Филипп Рак совершал восхождение: его кадык ходил вверх-вниз, его синевато-багровые щеки были плохо выбриты, десны обнажены; одну руку он прижимал к груди, в другой сжимал рулон розовых листов, и все это унылое явление сопровождалось той же монотонной пьесой, звучащей, казалось, из механического устройства.
«Внизу, в холле, тоже есть уборная», сказал Ван, заключив или сделав вид, что он так заключил, что у бедняги рези в желудке. Но господин Рак желал лишь «проститься» с Иваном Демоновичем (прискорбно ставя ударение на второе «о»), с фройляйн Адой, мадемуазель Идой и, разумеется, с мадам. Увы, кузина с тетушкой уехали в город. Зато Фил, разумеется, найдет свою подругу Иду в саду, где она творит в окружении роз. Ван в этом уверен? Да, Ван, чорт подери, в этом совершенно уверен. Господин Рак с глубоким вздохом пожал ему руку, посмотрел вверх, посмотрел вниз, постучал по перилам своей таинственной розовой трубкой и побрел обратно в музыкальную гостиную, где Моцарт уже начал оступаться. Подождав немного, прислушиваясь и непроизвольно морщась, Ван вернулся к Аде. Она сидела с книгой в руках.
«Должен вымыть правую ладонь, прежде чем коснусь тебя или чего-нибудь еще», сказал он.

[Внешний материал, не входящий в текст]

(** The pending iteration ends. *)
Lemma refine_checked lg s buffer cause :
  relay_refines lg s -> r_down s = DownCheck buffer -> relay_refines lg (down_checked s buffer cause).
Proof.
  intros [Hs Hu Hd] Hq. unfold down_checked. destruct cause as [err|].
  - assert (Hv : down_view lg (down_return s (r_pump s) (MkUdpEv (Ok buffer) None (Some err)) err) =
                 ((down_view lg s).1, Some err)).
    { unfold down_view in *. rewrite Hq in *. cbn [r_downEvents r_down down_return down_to pending down_done returned_if] in *.
      rewrite app_nil_r. rewrite !pumpUDPToH3_app in *. by destruct (pumpUDPToH3 (r_downEvents s) _) as [p1 [r1|]]. }
    constructor; rewrite ?Hv; cbn; [exact Hs|exact Hu|done].
  - assert (Hv : down_view lg (down_to s (r_run s) (r_pump s) DownRead (r_udpin s) [MkUdpEv (Ok buffer) None None]) =
                 down_view lg s).
    { unfold down_view. rewrite Hq. cbn [r_downEvents r_down down_to pending]. by rewrite app_nil_r. }
    constructor; rewrite ?Hv; [exact Hs|exact Hu|]. by rewrite Hq in Hd.
Qed.

(** Follows the shared state and one pump through the same updates. *)
Ltac split_pumps :=
  repeat first
    [ assumption
    | apply split_count_up; [reflexivity|]
    | apply split_count_down; [reflexivity|]
    | apply split_notify_up
    | apply split_notify_down
    | apply split_write
    | apply split_send ].

Lemma refine_up_wrote lg s d payload n err :
  accepted d = Some payload -> r_up s = UpWrite d payload -> relay_refines lg s -> relay_refines lg (up_wrote s d payload n err).
Proof.
  intros Ha Hq Hi. unfold up_wrote. destruct err as [err|]; [|destruct (negb _) eqn:En];
    (eapply refine_up;
      [done|by rewrite Hq|cbn [pumpH3ToUDP ev_recv]; rewrite Ha; cbn [ev_werr ev_wrote]; rewrite ?En; reflexivity
      |intros pd Hsp; split_pumps|by cbn]).
Qed.

Lemma refine_down_sent lg s buffer err :
  r_down s = DownSend buffer -> relay_refines lg s -> relay_refines lg (down_sent s buffer err).
Proof.
  intros Hq Hi. unfold down_sent. destruct err as [err|]; [destruct (is_too_large err) eqn:Et|];
    (eapply refine_down;
      [done|by rewrite Hq|by rewrite Hq|cbn [pumpUDPToH3 app pending ev_read ev_serr]; rewrite ?Et; reflexivity
      |intros pu Hsp; split_pumps|by cbn]).
Qed.

(** What is being written came from the datagram. *)
Definition write_agrees (s : relay) : Prop :=
  match r_up s with UpWrite d payload => accepted d = Some payload | _ => True end.

Lemma write_agrees_step idle l s s' : relay_step idle l s s' -> write_agrees s -> write_agrees s'.
Proof.
  destruct 1; unfold write_agrees; cbn; auto.
  - unfold up_received. by destruct (accepted d) eqn:E.
  - unfold up_wrote. intros _. destruct err; [done|]. by destruct (negb _).
  - unfold down_sent. destruct err as [err|]; [by destruct (is_too_large err)|done].
  - unfold down_checked. by destruct cause.
Qed.

Lemma relay_refines_step idle l lg s s' :
  relay_step idle l s s' -> write_agrees s -> relay_refines lg s -> relay_refines lg s'.
Proof.
  intros Hs Hw Hi.
  destruct Hs as [s a Ha|s a Ha|s e He|s e He|s d|s p Hp|s d rest Hp Hq|s cause e Hp Hx|s e Hp|s d pl n err Hp Hc|s Hp|s pk rest Hp Hq Hc
    |s e Hp Hx|s e Hp|s b err Hp|s b Hp|s b c Hp Hc]; try (by destruct Hi; constructor).
  - unfold up_received. destruct (accepted d) as [pl|] eqn:Ea.
    + eapply refine_up; [done|by rewrite Hp|reflexivity|done|done].
    + eapply refine_up; [done|by rewrite Hp|cbn [pumpH3ToUDP ev_recv]; by rewrite Ea|intros pd Hsp; split_pumps|by cbn].
  - eapply refine_up; [done|by rewrite Hp|reflexivity|intros ? Hsp; split_pumps|by cbn].
  - eapply refine_up; [done|by rewrite Hp|reflexivity|intros ? Hsp; split_pumps|by cbn].
  - unfold write_agrees in Hw. rewrite Hp in Hw. by apply refine_up_wrote.
  - destruct Hi as [? Hu Hd]. rewrite Hp in Hu. by constructor.
  - eapply refine_down; [done|by rewrite Hp|by rewrite Hp|reflexivity|done|done].
  - eapply refine_down; [done|by rewrite Hp|by rewrite Hp|reflexivity|intros ? Hsp; split_pumps|by cbn].
  - eapply refine_down; [done|by rewrite Hp|by rewrite Hp|reflexivity|intros ? Hsp; split_pumps|by cbn].
  - by apply refine_down_sent.
  - destruct Hi as [Hsp Hu Hd]. unfold down_view in *. rewrite Hp in *. by constructor.
  - by apply refine_checked.
Qed.

Lemma reachable_refines idle s : relay_reachable idle s -> exists lg, relay_refines lg s /\ write_agrees s.
Proof.
  revert s. apply relay_ind.
  - intros t0 lg. exists lg. split; [|done]. constructor; [|done|done]. constructor; try done. by intros [].
  - intros l s s' (lg & Hi & Hw) Hs. exists lg. split; [by eapply relay_refines_step|by eapply write_agrees_step].
Qed.

(** ** Where the datagrams are *)

(** What a pump has taken and not yet handed on. *)
Definition up_flight (up : upPoint) : list (list byte) := match up with UpWrite d _ => [d] | _ => [] end.

Definition down_flight (down : downPoint) : list (list byte) := match down with DownSend b => [b] | _ => [] end.

Record relay_flow (s : relay) : Prop := {
  rf_up : exists got, r_h3all s = got ++ up_flight (r_up s) ++ r_h3in s /\ udpWritten (r_pump s) = omap accepted got;
  rf_down : exists got, r_udpall s = got ++ down_flight (r_down s) ++ r_udpin s /\
              h3Sent (r_pump s) = encodeConnectUDPDatagram <$> got;
  rf_fits : Forall (fun p => length p <= connectUDPMaxUDPPayload) (r_udpall s)
}.

Lemma countEvent_written k r n p : udpWritten (countEvent k r n p) = udpWritten p.
Proof. by destruct (countEvent_frame k r n p) as (? & _). Qed.

Lemma countEvent_sent k r n p : h3Sent (countEvent k r n p) = h3Sent p.
Proof. by destruct (countEvent_frame k r n p) as (_ & ? & _). Qed.

Lemma flow_up s a p up h3in es got :
  relay_flow s -> h3Sent p = h3Sent (r_pump s) -> r_h3all s = got ++ up_flight up ++ h3in -> udpWritten p = omap accepted got ->
  relay_flow (up_to s a p up h3in es).
Proof. intros [? Hd ?] Hp H1 H2. constructor; cbn; [by exists got|by rewrite Hp|done]. Qed.

Lemma flow_down s a p down udpin es got :
  relay_flow s -> udpWritten p = udpWritten (r_pump s) -> r_udpall s = got ++ down_flight down ++ udpin ->
  h3Sent p = encodeConnectUDPDatagram <$> got -> relay_flow (down_to s a p down udpin es).
Proof. intros [Hu ? ?] Hp H1 H2. constructor; cbn; [by rewrite Hp|by exists got|done]. Qed.

Lemma flow_up_received s d rest :
  r_up s = UpReceive -> r_h3in s = d :: rest -> relay_flow s -> relay_flow (up_received s d rest).
Proof.
  intros Hp Hq Hi. destruct (rf_up s Hi) as (got & Hall & Hw). rewrite Hp, Hq in Hall. cbn in Hall.
  unfold up_received. destruct (accepted d) eqn:Ea.
  - by apply flow_up with got.
  - apply flow_up with (got ++ [d]); [done|apply countEvent_sent|by rewrite <- app_assoc|].
    rewrite countEvent_written, Hw, omap_app. csimpl. by rewrite Ea, app_nil_r.
Qed.

Lemma flow_up_wrote s d payload n err :
  accepted d = Some payload -> r_up s = UpWrite d payload -> relay_flow s -> relay_flow (up_wrote s d payload n err).
Proof.
  intros Ha Hp Hi. destruct (rf_up s Hi) as (got & Hall & Hw). rewrite Hp in Hall. cbn in Hall.
  unfold up_wrote. destruct err as [err|]; [|destruct (negb _)]; apply flow_up with (got ++ [d]);
    rewrite ?countEvent_sent, ?countEvent_written; cbn [up_flight app h3Sent udpWritten write_udp]; try done;
    try (by rewrite <- app_assoc); rewrite Hw, omap_app; csimpl; by rewrite Ha.
Qed.

Lemma flow_down_sent s b err : r_down s = DownSend b -> relay_flow s -> relay_flow (down_sent s b err).
Proof.
  intros Hp Hi. destruct (rf_down s Hi) as (got & Hall & Hw). rewrite Hp in Hall. cbn in Hall.
  unfold down_sent. destruct err as [err|]; [destruct (is_too_large err)|]; apply flow_down with (got ++ [b]);
    rewrite ?countEvent_sent, ?countEvent_written; cbn [down_flight app h3Sent udpWritten send_h3]; try done;
    try (by rewrite <- app_assoc); by rewrite Hw, fmap_app.
Qed.

Lemma relay_flow_step idle l s s' : relay_step idle l s s' -> write_agrees s -> relay_flow s -> relay_flow s'.
Proof.
  intros Hs Hw Hi. pose proof Hi as [(gu & Hu1 & Hu2) (gd & Hd1 & Hd2) Hf].
  destruct Hs as [s a Ha|s a Ha|s e He|s e He|s d|s p Hp|s d rest Hp Hq|s cause e Hp Hx|s e Hp|s d pl n err Hp Hc|s Hp|s pk rest Hp Hq Hc
    |s e Hp Hx|s e Hp|s b err Hp|s b Hp|s b c Hp Hc]; try (by constructor; eauto).
  - constructor; cbn; eauto. exists gu. by rewrite Hu1, <- !app_assoc.
  - constructor; cbn; eauto; [exists gd; by rewrite Hd1, <- !app_assoc|]. apply Forall_app. by auto.
  - by apply flow_up_received.
  - rewrite Hp in Hu1. apply flow_up with gu; rewrite ?countEvent_sent, ?countEvent_written; done.
  - rewrite Hp in Hu1. apply flow_up with gu; rewrite ?countEvent_sent, ?countEvent_written; done.
  - unfold write_agrees in Hw. rewrite Hp in Hw. by apply flow_up_wrote.
  - rewrite Hp in Hu1. constructor; cbn; eauto.
  - rewrite Hp, Hq in Hd1. cbn in Hd1. apply flow_down with gd; try done. rewrite Hd1. cbn. f_equal. f_equal.
    symmetry. apply take_ge. rewrite Hd1 in Hf. rewrite Forall_app, Forall_cons in Hf. by apply Hf.
  - rewrite Hp in Hd1. apply flow_down with gd; rewrite ?countEvent_sent, ?countEvent_written; done.
  - rewrite Hp in Hd1. apply flow_down with gd; rewrite ?countEvent_sent, ?countEvent_written; done.
  - by apply flow_down_sent.
  - rewrite Hp in Hd1. constructor; cbn; eauto.
  - rewrite Hp in Hd1. unfold down_checked. destruct c; by apply flow_down with gd.
Qed.

Lemma reachable_flow idle s : relay_reachable idle s -> relay_flow s.
Proof.
  enough (forall s, relay_reachable idle s -> relay_flow s /\ write_agrees s) as Hall by apply Hall.
  apply relay_ind.
  - intros t0 lg. split; [|done]. constructor; [by exists []|by exists []|by constructor].
  - intros l s' s'' [Hi Hw] Hs. split; [by eapply relay_flow_step|by eapply write_agrees_step].
Qed.

(** ** Why the association ends *)

(** A pump returned the value. *)
Definition returned_by_pump (lg : bool) (s : relay) (x : option error) : Prop :=
  is_Some x /\ (x = (up_view lg s).2 \/ x = (down_view lg s).2).

Definition explained (lg : bool) (s : relay) (r : error) : Prop :=
  returned_by_pump lg s (Some r) \/ parentErr (r_run s) = Some r \/ streamErr (r_run s) = Some r \/ r = ErrDeadlineExceeded.

Record relay_outcome (lg : bool) (s : relay) : Prop := {
  ro_results : Forall (returned_by_pump lg s) (results (r_run s));
  ro_end : forall r, left_with (ctrl (r_run s)) = Some r -> explained lg s r
}.

Lemma down_view_result lg s : (down_view lg s).2 = (pumpUDPToH3 (r_downEvents s) (empty_pump lg)).2.
Proof.
  unfold down_view. rewrite pumpUDPToH3_app. destruct (pumpUDPToH3 (r_downEvents s) _) as [p [r|]]; [done|].
  by destruct (r_down s).
Qed.

Lemma returned_mono lg s s' x es es' :
  r_upEvents s' = r_upEvents s ++ es -> r_downEvents s' = r_downEvents s ++ es' ->
  returned_by_pump lg s x -> returned_by_pump lg s' x.
Proof.
  intros Hu Hd [[r ->] Hx]. split; [by eexists|]. rewrite !down_view_result in *. unfold up_view in *. rewrite Hu, Hd.
  destruct Hx as [Hx|Hx]; [left; rewrite pumpH3ToUDP_app|right; rewrite pumpUDPToH3_app]; revert Hx;
    [destruct (pumpH3ToUDP (r_upEvents s) _) as [p1 o]|destruct (pumpUDPToH3 (r_downEvents s) _) as [p1 o]]; cbn; by intros <-.
Qed.

Lemma explained_mono lg s s' r es es' :
  r_upEvents s' = r_upEvents s ++ es -> r_downEvents s' = r_downEvents s ++ es' ->
  parentErr (r_run s') = parentErr (r_run s) \/ parentErr (r_run s) = None ->
  streamErr (r_run s') = streamErr (r_run s) \/ streamErr (r_run s) = None ->
  explained lg s r -> explained lg s' r.
Proof.
  intros Hu Hd Hp Hs [Hr|[Hr|[Hr|Hr]]].
  - left. by eapply returned_mono.
  - right; left. destruct Hp; congruence.
  - do 2 right; left. destruct Hs; congruence.
  - by do 3 right.
Qed.

(** A step that leaves the loop where it is and sends [xs]. *)
Lemma outcome_frame lg s s' es es' xs :
  relay_outcome lg s ->
  r_upEvents s' = r_upEvents s ++ es -> r_downEvents s' = r_downEvents s ++ es' ->
  parentErr (r_run s') = parentErr (r_run s) \/ parentErr (r_run s) = None ->
  streamErr (r_run s') = streamErr (r_run s) \/ streamErr (r_run s) = None ->
  ctrl (r_run s') = ctrl (r_run s) -> results (r_run s') = results (r_run s) ++ xs -> Forall (returned_by_pump lg s') xs ->
  relay_outcome lg s'.
Proof.
  intros [Hr He] Hu Hd Hp Hs Hc Hq Hx. constructor.
  - rewrite Hq. apply Forall_app. split; [|done]. eapply Forall_impl; [exact Hr|]. intros x. by eapply returned_mono.
  - rewrite Hc. intros r Hr'. eapply explained_mono; eauto.
Qed.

На самом деле она не читала, а нервно, сердито, бездумно листала страницы той старой антологии – она, которая в любое время, стоило ей только взять книгу, все равно какую, тут же погружалась в нее, ныряла «в главу с головой» естественным движением речного существа, возвращенного в родную стихию.
«Никогда в жизни не пожимал более влажной, вялой и мерзкой конечности», сказал Ван и, сквернословя (музыка внизу оборвалась), ушел в уборную при детской. Умывая руки, он глядел в окно и видел, как Рак, поместив в переднюю багажную корзину велосипеда свой бесформенный черный портфель, неуверенно тронулся в путь, на ходу сняв шляпу перед безучастным садовником. Этот напрасный жест непоправимо нарушил зыбкое равновесие неловкого велосипедиста – Рак с хрустом въехал в живую изгородь на другой стороне аллеи и упал в кусты. Целую минуту он возился в цепких зарослях бирючины, так что Ван уже успел подумать, что ему следует, пожалуй, прийти пианисту на помощь. Садовник повернулся спиной к больному или пьяному музыкантишке, который, хвала небесам, выбрался, наконец, из кустов, поднял велосипед и вернул свой портфель на место. Он медленно поехал прочь, и чувство какого-то смутного отвращения заставило Вана сплюнуть в чашу клозета.